2008 STOCK INCENTIVE PLAN

 


ARTICLE I

PURPOSE

Section 1.1        Purpose. This Stock Incentive Plan is established by Raven Gold Corp. (the “Company”) to create incentives which are designed to motivate Participants to put forth maximum effort toward the success and growth of the Company and to enable the Company to attract and retain experienced individuals who by their position, ability and diligence are able to make important contributions to the Company’s success. Toward these objectives, the Plan provides for the granting of Options and Restricted Stock Awards to Participants on the terms and subject to the conditions set forth in the Plan.

Section 1.2        Establishment. The Plan is effective as of May 27, 2008 and for a period of 10 years from such date. The Plan will terminate on May 27, 2018, however, it will continue in effect until all matters relating to the payment of Awards and administration of the Plan have been settled.

Section 1.3        Shares Subject to the Plan. Subject to Articles IV, VIII and X of this Plan, shares of stock covered by Options and Restricted Stock Awards shall consist of 2,500,000 shares of Common Stock.

ARTICLE II

DEFINITIONS

Section 2.1        “Affiliated Entity” means any partnership or limited liability company, a majority of the partnership or other similar interest thereof is owned or controlled, directly or indirectly, by the Company or one or more of its Subsidiaries or Affiliated Entities or a combination thereof. For purposes hereof, the Company, a Subsidiary or an Affiliate Entity shall be deemed to have a majority ownership interest in a partnership or limited liability company if the Company, such Subsidiary or Affiliated Entity shall be allocated a majority of partnership or limited liability company gains or losses or shall be or control the managing director or a general partner of such partnership or limited liability company.

Section 2.2        “Award” means, individually or collectively, any Option or Restricted Stock Award granted under the Plan to a Participant by the Committee pursuant to such terms, conditions, restrictions, and/or limitations, if any, as the Committee may establish by the Award Agreement or otherwise.

Section 2.3        “Award Agreement” means any written instrument that establishes the terms, conditions, restrictions, and/or limitations applicable to an Award in addition to those established by this Plan and by the Committee’s exercise of its administrative powers.

 

Section 2.4

“Board” means the Board of Directors of the Company.

Section 2.5        “Code” means the Internal Revenue Code of 1986, as amended. Reference to the Plan to any Section of the Code shall be deemed to include any amendments or successor provisions to such Section and any regulations under such Section.

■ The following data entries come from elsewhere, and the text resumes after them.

(** * cvat-core/src/frames.js: the per-task frame cache and chunk requests

    A shallow embedding of [frames.js].  JavaScript numbers that hold frame
    indices, chunk sizes and task identifiers are integers ([Z]); the two
    floating-point quotients of the file ([Math.floor (a / b)] and
    [parseInt (a / b, 10)]) are taken over the exact quotient, the second
    with what [parseInt] does to a number printed in exponent notation.  The
    module's global [frameDataCache] is a finite map from task identifiers to
    records;
    promises are named by numbers and every call of a [resolve] or [reject]
    continuation, of [serverProxy.frames.getData] and of the caller's
    [onServerRequest] is written to a trace.

    The module is run in two ways.  An [Event] of [step] is a whole call or
    a whole settlement: a call of [getFrame] with the answer about the meta
    information, and the [then], [catch] and [finally] handlers of a
    [getData] promise, with nothing in between.  A [Reaction] of [react] is
    one handler, as the JavaScript engine runs it to its end before the next
    one starts; schedules of reactions interleave the handlers of different
    promises in every order.  [step_as_reactions] relates the two. *)

From Stdlib Require Import ZArith QArith Qround Lia.
From stdpp Require Import gmap strings list.

Local Close Scope Q_scope.
Local Open Scope Z_scope.
(** * openflow transcriber: capture ring, segmentation, dictionary and bias callback

    A shallow embedding of
      - [src/transcriber/transcription/common-sdl.cpp]  (class [audio_async]), and
      - [src/transcriber/transcription/openflow_transcriber.cpp]
        (the helpers [split_dictionary_entries], [read_wav_mono_f32] and
        [escape_json], the logits filter callback, and the lambdas and the
        input loops of [main]),
    with the properties of the specification stated over it.

    Conventions.
      - Unsigned integers ([size_t], [uint64_t]) wrap around; the wrap is
        written out with [wrap64].  Signed overflow is undefined behaviour in
        C++, so [int] and [int64_t] counters are plain [Z].
      - [float] and [double] are abstract types with the few operations the
        code applies to them; every theorem holds for any implementation of
        those operations, IEEE-754 included.
      - The acoustic model, the VAD network, the clock and the file system are
        oracles indexed by the number of calls made so far. *)

From Stdlib Require Import ZArith Lia String Ascii Sorted.
From stdpp Require Import base list gmap strings sorting.

Local Open Scope Z_scope.

Definition wrap64 (z : Z) : Z := z mod 2 ^ 64.

(** [static_cast<int64_t>] of a [uint64_t] value. *)
Definition to_int64 (z : Z) : Z := if z <? 2 ^ 63 then z else z - 2 ^ 64.

(** [memcpy(&buf[pos], data, |data| * sizeof(float))]. *)
Definition write_at {A} (pos : nat) (data buf : list A) : list A :=
  take pos buf ++ data ++ drop (pos + length data) buf.

(** ** common-sdl.cpp: the capture ring *)
Module Ring.
Section AudioAsync.
Context {sample : Type}.

(** One line on stderr: [fprintf(stderr, "%s: msg\n", __func__)]. *)
Inductive log_line := LogLine (func msg : string).

Record audio_async := {
  m_dev_id_in : Z;
  m_len_ms : Z;
  m_sample_rate : Z;
  m_running : bool;
  m_audio : list sample;     (* circular buffer, [m_audio.size()] is the capacity *)
  m_audio_pos : nat;         (* next write index *)
  m_audio_len : nat;         (* number of valid samples *)
  m_total_samples : Z        (* uint64_t *)
}.

Definition set_running (a : audio_async) (b : bool) : audio_async :=
  {| m_dev_id_in := m_dev_id_in a; m_len_ms := m_len_ms a;
     m_sample_rate := m_sample_rate a; m_running := b;
     m_audio := m_audio a; m_audio_pos := m_audio_pos a;
     m_audio_len := m_audio_len a; m_total_samples := m_total_samples a |}.

Definition set_ring (a : audio_async) (buf : list sample) (pos len : nat) (total : Z)
  : audio_async :=
  {| m_dev_id_in := m_dev_id_in a; m_len_ms := m_len_ms a;
     m_sample_rate := m_sample_rate a; m_running := m_running a;
     m_audio := buf; m_audio_pos := pos;
     m_audio_len := len; m_total_samples := total |}.

Definition resume (a : audio_async) : bool * audio_async * list log_line :=
  if m_dev_id_in a =? 0 then (false, a, [LogLine "resume" "no audio device to resume!"])
  else if m_running a then (false, a, [LogLine "resume" "already running!"])
  else (true, set_running (set_ring a (m_audio a) 0 0 0) true, []).

Definition pause (a : audio_async) : bool * audio_async * list log_line :=
  if m_dev_id_in a =? 0 then (false, a, [LogLine "pause" "no audio device to pause!"])
  else if negb (m_running a) then (false, a, [LogLine "pause" "already paused!"])
  else (true, set_running a false, []).

Definition clear (a : audio_async) : bool * audio_async * list log_line :=
  if m_dev_id_in a =? 0 then (false, a, [LogLine "clear" "no audio device to clear!"])
  else if negb (m_running a) then (false, a, [LogLine "clear" "not running!"])
  else (true, set_ring a (m_audio a) 0 0 (m_total_samples a), []).

(** [audio_async::callback]; [stream] is the delivery seen as floats, so
    [samples_in = length stream].  A capacity of zero makes the source
    divide by zero; callers of the lemmas below assume a positive one. *)
Definition callback (a : audio_async) (stream : list sample) : audio_async :=
  if negb (m_running a) then a
  else
    let samples_in := length stream in
    let cap := length (m_audio a) in
    let '(stream, n_samples) :=
      if (cap <? samples_in)%nat
      then (drop (samples_in - cap) stream, cap)
      else (stream, samples_in) in
    let pos := m_audio_pos a in
    let audio :=
      if (cap <? pos + n_samples)%nat
      then
        let n0 := (cap - pos)%nat in
        write_at 0 (drop n0 stream) (write_at pos (take n0 stream) (m_audio a))
      else write_at pos stream (m_audio a) in
    set_ring a audio
      ((pos + n_samples) mod cap)%nat
      (Nat.min (m_audio_len a + n_samples) cap)
      (wrap64 (m_total_samples a + Z.of_nat samples_in)).

(** [audio_async::get]; [result] and [current_time_ms] are the caller's
    variables passed by reference, returned as they stand on exit. *)
Definition get (a : audio_async) (ms : Z) (result : list sample) (current_time_ms : Z)
  : list sample * Z * list log_line :=
  if m_dev_id_in a =? 0
  then (result, current_time_ms, [LogLine "get" "no audio device to get audio from!"])
  else if negb (m_running a)
  then (result, current_time_ms, [LogLine "get" "not running!"])
  else
    let ms := if ms <=? 0 then m_len_ms a else ms in
    let wanted := wrap64 (wrap64 (m_sample_rate a) * wrap64 ms) / 1000 in
    let n_samples :=
      if Z.of_nat (m_audio_len a) <? wanted then m_audio_len a else Z.to_nat wanted in
    let cap := length (m_audio a) in
    let s0 := Z.of_nat (m_audio_pos a) - Z.of_nat n_samples in
    let s0 := Z.to_nat (if s0 <? 0 then s0 + Z.of_nat cap else s0) in
    let out :=
      if (cap <? s0 + n_samples)%nat
      then
        let n0 := (cap - s0)%nat in
        take n0 (drop s0 (m_audio a)) ++ take (n_samples - n0) (m_audio a)
      else take n_samples (drop s0 (m_audio a)) in
    let t :=
      if 0 <? m_sample_rate a
      then to_int64 (wrap64 (m_total_samples a * 1000) / wrap64 (m_sample_rate a))
      else 0 in
    (out, t, []).

Definition get_samples (r : list sample * Z * list log_line) : list sample := r.1.1.
Definition get_time_ms (r : list sample * Z * list log_line) : Z := r.1.2.
Definition get_log (r : list sample * Z * list log_line) : list log_line := r.2.

End AudioAsync.
Arguments audio_async : clear implicits.
End Ring.

(** ** Floating point, kept abstract

    [float] is the 32-bit type of samples, probabilities and logits, [double]
    the 64-bit type of the running probability sum. *)
Class FloatOps := {
  float : Type;
  double : Type;
  f_zero : float;                         (* 0.0f *)
  f_add : float -> float -> float;        (* a + b *)
  f_ge : float -> float -> bool;          (* a >= b, false on NaN *)
  f_isfinite : float -> bool;             (* std::isfinite *)
  d_zero : double;                        (* 0.0 *)
  d_of_float : float -> double;           (* implicit float -> double *)
  d_add : double -> double -> double;
  d_div_int : double -> Z -> double       (* sum / count *)
}.

(** ** openflow_transcriber.cpp: the logits filter callback *)
Module Bias.
Section Callback.
Context `{FloatOps}.

Record bias_decode_context := {
  segment_index : Z;
  partial_seq : Z;
  is_final : bool;
  dict_token_seqs : option (list (list Z));   (* nullptr = None *)
  dict_first_tokens : option (list Z);
  dict_first_token_ids : option (gset Z);
  dict_entries : Z;
  dict_first_tokens_total : Z;
  enabled : bool;
  bias_first_logit : float;
  bias_continuation_logit : float;
  logits_top_k : Z;
  logits_prob_threshold : float;
  logits_prefix_text : bool;
  logits_boosted_k : Z;
  writer : bool;                              (* non-null and enabled *)
  emit_stdout_packets : bool
}.

(** The [add_bias] lambda; [logits] is the array it captures by reference. *)
Definition add_bias (n_vocab token_beg : Z) (logits : list float)
    (token_id : Z) (bias : float) : list float :=
  if (token_id <? 0) || (n_vocab <=? token_id) then logits
  else if (0 <? token_beg) && (token_beg <=? token_id) then logits
  else
    match logits !! Z.to_nat token_id with
    | Some v =>
        if f_isfinite v then <[Z.to_nat token_id := f_add v bias]> logits else logits
    | None => logits
    end.

(** The inner [for j] loop: [tokens[n_tokens - l + j].id == seq[j]] for all [j < l]. *)
Definition prefix_matches (tokens sq : list Z) (l : nat) : bool :=
  forallb
    (fun j => match tokens !! (length tokens - l + j)%nat, sq !! j with
              | Some t, Some s => t =? s
              | _, _ => false
              end)
    (seq 0 l).

(** [for (int l = max_l; l >= 1; --l)] stopping at the first match. *)
Fixpoint longest_match (tokens sq : list Z) (l : nat) : option nat :=
  match l with
  | O => None
  | S l' => if prefix_matches tokens sq l then Some l else longest_match tokens sq l'
  end.

(** Body of [for (const auto &seq : *bctx->dict_token_seqs)]. *)
Definition continuation_step (n_vocab token_beg : Z) (kContinuationBias : float)
    (tokens : list Z) (acc : list float * gmap Z float) (sq : list Z)
  : list float * gmap Z float :=
  if (length sq <? 2)%nat then acc
  else
    let max_l := Nat.min (length tokens) (length sq - 1) in
    match longest_match tokens sq max_l with
    | Some l =>
        match sq !! l with
        | Some next_id =>
            (add_bias n_vocab token_beg acc.1 next_id kContinuationBias,
             <[next_id := f_add (default f_zero (acc.2 !! next_id)) kContinuationBias]> acc.2)
        | None => acc
        end
    | None => acc
    end.

Definition boost_continuations (n_vocab token_beg : Z) (bctx : bias_decode_context)
    (tokens : list Z) (logits : list float) : list float * gmap Z float :=
  match dict_token_seqs bctx with
  | Some seqs =>
      fold_left (continuation_step n_vocab token_beg (bias_continuation_logit bctx) tokens)
                seqs (logits, ∅)
  | None => (logits, ∅)
  end.

Definition boost_first_tokens (n_vocab token_beg : Z) (bctx : bias_decode_context)
    (boosted_cont : gmap Z float) (logits : list float) : list float * Z :=
  match dict_first_tokens bctx with
  | Some firsts =>
      if decide (boosted_cont = ∅)
      then fold_left
             (fun acc tid =>
                (add_bias n_vocab token_beg acc.1 tid (bias_first_logit bctx), acc.2 + 1))
             firsts (logits, 0)
      else (logits, 0)
  | None => (logits, 0)
  end.

Record cb_result := {
  logits_out : list float;
  boosted_cont : gmap Z float;
  boosted_first_total : Z;
  want_log_packets : bool
}.

(** [whisper_logits_filter_cb] with valid pointers; [tokens] are the ids of
    the prefix.  The rest of the function (from [want_log_packets] on) reads
    [logits] and formats a JSON line; it writes to no logit. *)
Definition whisper_logits_filter_cb (n_vocab token_beg : Z) (bctx : bias_decode_context)
    (tokens : list Z) (logits : list float) : cb_result :=
  if negb (enabled bctx) then
    {| logits_out := logits; boosted_cont := ∅; boosted_first_total := 0;
       want_log_packets := false |}
  else if n_vocab <=? 0 then
    {| logits_out := logits; boosted_cont := ∅; boosted_first_total := 0;
       want_log_packets := false |}
  else
    let '(l1, cont) := boost_continuations n_vocab token_beg bctx tokens logits in
    let '(l2, n_first) := boost_first_tokens n_vocab token_beg bctx cont l1 in
    {| logits_out := l2; boosted_cont := cont; boosted_first_total := n_first;
       want_log_packets := emit_stdout_packets bctx || writer bctx |}.

End Callback.
End Bias.

(** ** openflow_transcriber.cpp: the pipeline of [main] *)
Module Transcriber.
Section Pipeline.
Context `{FloatOps}.

Record vad_params := {
  n_threads : Z;
  language : string;
  dictionary_path : string;
  dictionary_poll_ms : Z;
  send_prompt : bool;
  bias_decoding : bool;
  bias_first_logit : float;
  bias_continuation_logit : float;
  beam_size : Z;
  logits_top_k : Z;
  logits_prob_threshold : float;
  logits_prefix_text : bool;
  logits_boosted_k : Z;
  log : bool;
  emit_vad_events : bool;
  debug : bool;
  step_ms : Z;
  start_threshold : float;
  stop_threshold : float;
  min_segment_ms : Z;
  max_segment_ms : Z;
  min_silence_ms : Z;
  pre_padding_ms : Z;
  post_padding_ms : Z;
  ring_buffer_ms : Z
}.

(** Modelled from the spec: [WHISPER_SAMPLE_RATE] of whisper.h, which is not
    part of the sources; the specification fixes the rate at 16 000 Hz. *)
Definition sample_rate : Z := 16000.

(** [SileroVadRunner::expected_chunk_size]. *)
Definition vad_chunk_samples : nat := 512.

(** [constexpr int kWhisperMaxDecoders] of [emit_transcription]. *)
Definition kWhisperMaxDecoders : Z := 8.

(** [(int64_t) ms * sample_rate / 1000], C++ division truncating. *)
Definition ms_to_samples (ms : Z) : Z := Z.quot (ms * sample_rate) 1000.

Section 2.6        “Committee” means the Compensation Committee of the Board, or such other committee designated by the Board, authorized to administer the Plan under Article III hereof consisting of not less than two members of the Board. If the Board has not established a committee designated to administer the Plan under Article III hereof, “Committee” shall mean the entire Board.

Section 2.7        “Common Stock” means the common stock, par value $0.001 per share, of the Company, and after substitution, such other stock as shall be substituted therefor as provided in Article VIII.

Section 2.8        “Date of Grant” means the date on which the granting of an Award is authorized by the Committee or such later date as may be specified by the Committee in such authorization.

 


 

Section 2.9

“Disability” shall have the meaning set forth in Section 22(e)(3) of the Code.

 

Section 2.10

“Director” means any person who is a member of the Board.

Section 2.11       “Eligible Employee” means any employee of the Company, a Subsidiary or an Affiliated Entity.

Section 2.12       “Fair Market Value” means (A) during such time as the Common Stock is listed upon (i) any stock exchange, (ii) the Nasdaq/National Market, or (iii) the OTC Bulletin Board, (collectively, the “Approved Markets” and each, individually an “Approved Market”) the closing price of the Common Stock on such Approved Market on the day for which such value is to be determined, or if no sale of the Common Stock shall have been made on any such Approved Market that day, on the next preceding day on which there was a sale of such Common Stock or (B) during any such time as the Common Stock is not listed upon an Approved Market, the mean between dealer “bid” and “ask” prices of the Common Stock in the market on which the Common Stock is traded on the day for which such value is to be determined, as reported by the National Association of Securities Dealers, Inc. or (C) during any such time as the Common Stock cannot be valued pursuant to (A) or (B) above, the fair market value shall be as determined by the Board considering all relevant information including, by example and not by limitation, the services of an independent appraiser.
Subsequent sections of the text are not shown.